WORK REQUIRED — Filter the material below so that only lines containing "iota" remain.

STUDY MATERIAL —
(* ===== verification/EndToEndStart.v ===== *)
(** * A storage server registers with the name manager

    The message a storage server sends when it starts is the one the name manager enters in
    its table, and the answer of the name manager is the one the storage server waits for. *)

From S2P Require Import NmState NmPersist NmServer NmRequests NmReplica NmSystem.
From S2P Require Import Prelude Keyed Cstr Json Proto Fs SsText SsState SsSession SsTables SsServer SsConcurrent SsStart.
From S2P Require Import CliRequests EndToEnd.

Definition register_fields (id host port files : cstr) : list (cstr * jval) :=
  [(cs "type", JStr (cs "SS_REGISTER")); (cs "ssId", JStr id); (cs "host", JStr host); (cs "ctrlPort", JStr (cs "0"));
   (cs "dataPort", JStr port); (cs "files", JStr files)].

(** What fits the buffers of both programs. *)
Record registrable (id host port files : cstr) : Prop := {
  rg_id : length id < 64;
  rg_host : length host < 64;
  rg_port : plain_text port /\ length port < 16;
  rg_files : 2 * length files < 1024;
}.

Lemma register_payload_render id host port files :
  registrable id host port files ->
  register_payload id host (cs "0") port files = Some (render_obj (register_fields id host port files)).
Proof.
  intros [H1 H2 [P H3] H4]. unfold register_payload. rewrite !json_escape_fits by lia. cbn [mbind option_bind].
  assert (js "{'type':'SS_REGISTER','ssId':'" ++ escape id ++ js "','host':'" ++ escape host ++ js "','ctrlPort':'" ++ cs "0" ++
          js "','dataPort':'" ++ port ++ js "','files':'" ++ escape files ++ js "'}" = render_obj (register_fields id host port files)) as E.
  { unfold register_fields, plain_text in *. rewrite <- P at 1. clear. solve_render. }
  rewrite <- E. apply fit_id. rewrite !length_app. pose proof (length_escape_le id). pose proof (length_escape_le host). pose proof (length_escape_le files).
  cbn [length js map cs String.list_ascii_of_string]. unfold MAX_JSON. lia.
Qed.

Lemma assign_missing_state c : x_state (assign_missing c) = x_state c.
Proof.
  unfold assign_missing. generalize (nm_files (x_state c)). intros l. revert c. induction l as [|f l IH]; intros c; cbn [foldl]; [done|].
  rewrite IH. case_match; [|done]. by destruct (try_assign_queues (f_name f) c).
Qed.

(** ** The name manager's side *)

(** The answer. *)
Definition role_answer : cstr := js "{'status':'OK','role':'SS'}".

(** There is room for the server, or it is known. *)
Definition has_room (id : cstr) (s : nm_state) : Prop :=
  length (servers s) < NM_MAX_SERVERS \/ exists x, x ∈ servers s /\ ss_id x = id.

(** The entry of a server that registers, wherever it ends up. *)
Lemma nm_register_server_spec id host port fd s :
  length id < 64 -> length host < 64 -> length port < 16 -> has_room id s ->
  exists idx s', nm_register_server id host (cs "0") port fd s = (Some idx, s') /\
    servers s' !! idx = Some (mk_server id host (cs "0") port fd 1) /\
    (forall j, j <> idx -> j < length (servers s) -> servers s' !! j = servers s !! j) /\ nm_files s' = nm_files s.
Proof.
  intros Hid Hh Hp Hroom. unfold nm_register_server. rewrite !(snprintf_s_id NM_MAX_NAME) by (unfold NM_MAX_NAME; lia).
  rewrite (snprintf_s_id 16 port), (snprintf_s_id 16 (cs "0")) by (done || cbn; lia).
  destruct (find_first (key_is ss_id id) (servers s)) as [[i x]|] eqn:E.
  - apply find_first_Some in E as (Hi & Hx & _). apply bool_decide_eq_true in Hx. eexists _, _. split; [done|]. rewrite Hx.
    cbn [servers set_servers]. split_and!; [apply list_lookup_insert_eq; by eapply lookup_lt_Some|intros j Hj _; by apply list_lookup_insert_ne|done].
  - destruct Hroom as [Hr|(x & Hx & Hxi)].
    + destruct (Nat.leb_spec NM_MAX_SERVERS (length (servers s))); [lia|]. eexists _, _. split; [done|]. cbn [servers set_servers].
      split_and!; [by rewrite lookup_app_r, Nat.sub_diag by done|intros j _ Hj; by rewrite lookup_app_l|done].
    + exfalso. apply find_first_None in E. rewrite Forall_forall in E. specialize (E x Hx). by apply bool_decide_eq_false in E.
Qed.

(** ** The two together *)

Lemma role_answer_status : reply_json (ROk (js "'role':'SS'")) = Some role_answer /\ json_get_string role_answer (cs "status") 16 = Some (cs "OK").
Proof. split; vm_compute; reflexivity. Qed.

Lemma ticket_command_sent m w : exists more, w_nm (handle_nm_ticket_command m w) = w_nm w ++ more.
Proof.
  assert (forall r w, exists more, w_nm (answer_nm r w) = w_nm w ++ more) as Ha.
  { intros r w'. unfold answer_nm. destruct (reply_json r) as [j|]; [by exists [j]|exists []; by rewrite app_nil_r]. }
  unfold handle_nm_ticket_command. repeat case_match; try apply Ha.
  match goal with |- context [answer_nm ?r ?x] => destruct (Ha r x) as [more E] end. by exists more.
Qed.

Lemma register_loop_sent msgs w : exists more, w_nm (snd (register_loop msgs w)) = w_nm w ++ more.
Proof.
  revert w. induction msgs as [|m msgs IH]; intros w; cbn [register_loop]; [exists []; by rewrite app_nil_r|].
  destruct (json_get_string m (cs "status") 16); [exists []; by rewrite app_nil_r|].
  destruct (json_get_string m (cs "type") 64) as [type|]; [|apply IH]. destruct (streq type _); [|apply IH].
  destruct (IH (handle_nm_ticket_command m w)) as [more E]. destruct (ticket_command_sent m w) as [more' E']. exists (more' ++ more).
  by rewrite E, E', app_assoc.
Qed.

Lemma register_loop_prefix before m rest status w :
  Forall (fun m => json_get_string m (cs "status") 16 = None) before -> json_get_string m (cs "status") 16 = Some status ->
  fst (register_loop (before ++ m :: rest) w) = Some (status, rest).
Proof.
  intros Hb Hm. revert w. induction Hb as [|b before Hb _ IH]; intros w; cbn [app register_loop]; [by rewrite Hm|].
  rewrite Hb. destruct (json_get_string b (cs "type") 64); apply IH.
Qed.

(** The name manager on the message of a storage server. *)
Lemma payload_registers id host port files p now c :
  registrable id host port files -> p_type p = PeerUnknown -> has_room id (x_state c) ->
  exists idx,
    let '(answer, go, p', c') :=
      dispatch_message (fun _ _ => None) (fun _ => None) [] p (render_obj (register_fields id host port files)) now c in
    (answer ≫= reply_json) = Some role_answer /\ go = true /\ p_type p' = PeerServer /\ p_server_index p' = Z.of_nat idx /\
    nm_get_server (x_state c') (p_server_index p') = Some (mk_server id host (cs "0") port (p_fd p) 1) /\
    (forall j, j <> idx -> j < length (servers (x_state c)) -> servers (x_state c') !! j = servers (x_state c) !! j) /\
    nm_files (x_state c') = nm_files (x_state c).
Proof.
  intros [F1 F2 [F3 F4] F5] Hpeer Hroom. set (fs := register_fields id host port files).
  destruct (nm_register_server_spec id host port (p_fd p) (x_state c)) as (idx & s' & Er & Hi & Hj & Hf); [done..|]. exists idx.
  assert (forall key n, good_key key = true -> length key + 4 < 128 -> json_get_string (render_obj fs) key n =
    match field_str fs key with Some v => if length v <? n then Some v else None | None => None end) as Hget.
  { intros key n Hk Hl. apply json_get_string_lookup; [done| |done]. repeat constructor. }
  unfold dispatch_message. rewrite Hpeer. unfold handle_handshake. rewrite Hget by (done || cbn; lia).
  change (field_str fs (cs "type")) with (Some (cs "SS_REGISTER")). cbv iota beta. change (length (cs "SS_REGISTER") <? 64) with true. cbv iota.
  change (streq (cs "SS_REGISTER") (cs "SS_REGISTER")) with true. cbv iota. unfold handle_ss_register.
  rewrite !Hget by (done || cbn; lia).
  change (field_str fs (cs "ssId")) with (Some id). change (field_str fs (cs "host")) with (Some host).
  change (field_str fs (cs "ctrlPort")) with (Some (cs "0")). change (field_str fs (cs "dataPort")) with (Some port).
  cbv iota beta. rewrite (proj2 (Nat.ltb_lt _ _) F1), (proj2 (Nat.ltb_lt _ _) F2), (proj2 (Nat.ltb_lt _ _) F4).
  change (length (cs "0") <? 16) with true. cbv iota. unfold in_state. rewrite Er. cbv beta iota zeta.
  rewrite assign_missing_state. cbn [x_state with_state p_type p_server_index with_role]. split_and!; try done.
  unfold nm_get_server. destruct (Z.ltb_spec (Z.of_nat idx) 0); [lia|]. by rewrite Nat2Z.id.
Qed.

(** The storage server's side of it. *)
Lemma register_sends env q fd before rest :
  let fs := register_fields (s_id q) (s_host q) (s_data_port q) (file_list env (fst (s_system q))) in
  registrable (s_id q) (s_host q) (s_data_port q) (file_list env (fst (s_system q))) ->
  e_nm env = Some fd -> e_registering env = before ++ role_answer :: rest ->
  Forall (fun m => json_get_string m (cs "status") 16 = None) before ->
  fst (register env q) = Some rest /\
  exists more, w_nm (fst (s_system (snd (register env q)))) = w_nm (fst (s_system q)) ++ render_obj fs :: more.
Proof.
  intros fs Hfit Hconn Hmsgs Hbefore. unfold register. rewrite Hconn. cbv zeta. cbn [with_fds s_id s_host s_data_port s_system fst snd].
  rewrite (register_payload_render _ _ _ _ Hfit). fold fs. rewrite on_world_system. cbn [with_fds s_system fst].
  set (w0 := snd (send_nm (Some (render_obj fs)) (fst (s_system q)))).
  assert (w_nm w0 = w_nm (fst (s_system q)) ++ [render_obj fs]) as E0 by done.
  pose proof (register_loop_prefix before role_answer rest _ w0 Hbefore (proj2 role_answer_status)) as El.
  destruct (register_loop_sent (e_registering env) w0) as [more Em]. rewrite Hmsgs in *.
  destruct (register_loop (before ++ role_answer :: rest) w0) as [r w1]. cbn [fst snd] in El, Em. subst r.
  split; [done|]. exists more. cbn. by rewrite Em, E0, <- app_assoc.
Qed.

(** C28: A storage server and the name manager agree on a registration.  What the server sends
    first is read by the name manager as the server's identity, its host and its data port; when
    there is room the connection becomes that of a storage server, its entry in the table has
    exactly these and is online, every other server and document stays as it was, and the
    answer is the one that ends the server's waiting, whatever tickets and other messages
    without a status came before it. *)
Theorem registration_agreed env q fd before rest p now c
  (Hfit : registrable (s_id q) (s_host q) (s_data_port q) (file_list env (fst (s_system q))))
  (Hconn : e_nm env = Some fd)
  (Hmsgs : e_registering env = before ++ role_answer :: rest)
  (Hbefore : Forall (fun m => json_get_string m (cs "status") 16 = None) before)
  (Hpeer : p_type p = PeerUnknown)
  (Hroom : has_room (s_id q) (x_state c)) :
  exists payload idx more,
    w_nm (fst (s_system (snd (register env q)))) = w_nm (fst (s_system q)) ++ payload :: more /\
    fst (register env q) = Some rest /\
    let '(answer, go, p', c') := dispatch_message (fun _ _ => None) (fun _ => None) [] p payload now c in
    (answer ≫= reply_json) = Some role_answer /\ go = true /\ p_type p' = PeerServer /\ p_server_index p' = Z.of_nat idx /\
    nm_get_server (x_state c') (p_server_index p') = Some (mk_server (s_id q) (s_host q) (cs "0") (s_data_port q) (p_fd p) 1) /\
    (forall j, j <> idx -> j < length (servers (x_state c)) -> servers (x_state c') !! j = servers (x_state c) !! j) /\
    nm_files (x_state c') = nm_files (x_state c).
Proof.
  destruct (payload_registers (s_id q) (s_host q) (s_data_port q) (file_list env (fst (s_system q))) p now c Hfit Hpeer Hroom) as [idx Hnm].
  destruct (register_sends env q fd before rest Hfit Hconn Hmsgs Hbefore) as [H1 [more H2]].
  eexists _, idx, more. split; [exact H2|]. split; [exact H1|exact Hnm].
Qed.

(** The storage server of [demo_ss_env], and a name manager that knows another one. *)
Definition demo_unregistered : ss_process :=
  mk_ss_process (cs "ss1") (cs "localhost") (cs "9000") (-1) (-1) (demo_world [], ∅) (mk_dirs ∅ []) true [].

Lemma registration_agreed_witness :
  exists payload more,
    w_nm (fst (s_system (snd (register demo_ss_env demo_unregistered)))) = payload :: more /\
    fst (register demo_ss_env demo_unregistered) = Some [js "{'type':'PING'}"] /\
    let '(answer, go, p', c') := dispatch_message (fun _ _ => None) (fun _ => None) [] (mk_peer 7 PeerUnknown (-1) []) payload 100 demo_start in
    go = true /\ nm_get_server (x_state c') (p_server_index p') = Some (mk_server (cs "ss1") (cs "localhost") (cs "0") (cs "9000") 7 1).
Proof.
  destruct (registration_agreed demo_ss_env demo_unregistered 4
    [js "{'type':'NM_TICKET','token':'t1','file':'a','user':'ann','op':'READ','expiry':900}"; js "{'type':'PING'}"] [js "{'type':'PING'}"]
    (mk_peer 7 PeerUnknown (-1) []) 100 demo_start) as (payload & idx & more & H1 & H2 & H3).
  - split; [vm_compute; lia|vm_compute; lia|split; [reflexivity|vm_compute; lia]|vm_compute; lia].
  - reflexivity.
  - reflexivity.
  - repeat constructor.
  - reflexivity.
  - left. vm_compute. lia.
  - exists payload, more. split; [exact H1|]. split; [exact H2|].
    destruct (dispatch_message _ _ _ _ payload _ _) as [[[answer go] p'] c']. destruct H3 as (_ & G & _ & _ & S & _).
    split; [exact G|exact S].
Defined.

ANSWER TO THIS EXERCISE —
  change (field_str fs (cs "type")) with (Some (cs "SS_REGISTER")). cbv iota beta. change (length (cs "SS_REGISTER") <? 64) with true. cbv iota.
  change (streq (cs "SS_REGISTER") (cs "SS_REGISTER")) with true. cbv iota. unfold handle_ss_register.
  cbv iota beta. rewrite (proj2 (Nat.ltb_lt _ _) F1), (proj2 (Nat.ltb_lt _ _) F2), (proj2 (Nat.ltb_lt _ _) F4).
  change (length (cs "0") <? 16) with true. cbv iota. unfold in_state. rewrite Er. cbv beta iota zeta.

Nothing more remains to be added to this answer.